*** DATA EXCERPTS Section Begins ***
Lemma summary_step_matched (h : Host) (start now : Z) (index : nat) (row : Row)
    (a : Acc) :
  negb (is_header_row index row) && in_window h start now row = true ->
  summary_step h start now index row a =
    mkAcc (num_add (a_calories a) (coerced 3 row))
          (num_add (a_protein a) (coerced 4 row))
          (num_add (a_carbs a) (coerced 5 row))
          (num_add (a_fat a) (coerced 6 row))
          (a_count a + 1)
          (<[date_string row :=
               add_macros (default (mkMacros zero zero zero zero)
                             (dailyTotals a !! date_string row))
                          (row_macros row)]> (dailyTotals a)).
Proof.
  unfold is_header_row, in_window, summary_step. intros H.
  apply andb_true_iff in H as [Hh Hw]. apply negb_true_iff in Hh. rewrite Hh.
  destruct (Date_parse h (row !! 0%nat)) as [t|]; [|discriminate].
  rewrite Hw. unfold row_macros. cbn [m_calories m_protein m_carbs m_fat].
  by rewrite !cell_coerced, !key_of_date_string.
Qed.

Lemma summary_step_skipped (h : Host) (start now : Z) (index : nat) (row : Row)
    (a : Acc) :
  negb (is_header_row index row) && in_window h start now row = false ->
  summary_step h start now index row a = a.
Proof.
  unfold is_header_row, in_window, summary_step. intros H.
  destruct ((index =? 0)%nat && is_date_header (row !! 0%nat)); [reflexivity|].
  simpl in H. destruct (Date_parse h (row !! 0%nat)) as [t|]; [|reflexivity].
  by rewrite H.
Qed.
*** DATA EXCERPTS Section Ends ***
**DIRECTIONS:** Copy out every line of the data where the word "start" occurs.

**RESULT OF THE EXERCISE:**
Lemma summary_step_matched (h : Host) (start now : Z) (index : nat) (row : Row)
  negb (is_header_row index row) && in_window h start now row = true ->
  summary_step h start now index row a =
Lemma summary_step_skipped (h : Host) (start now : Z) (index : nat) (row : Row)
  negb (is_header_row index row) && in_window h start now row = false ->
  summary_step h start now index row a = a.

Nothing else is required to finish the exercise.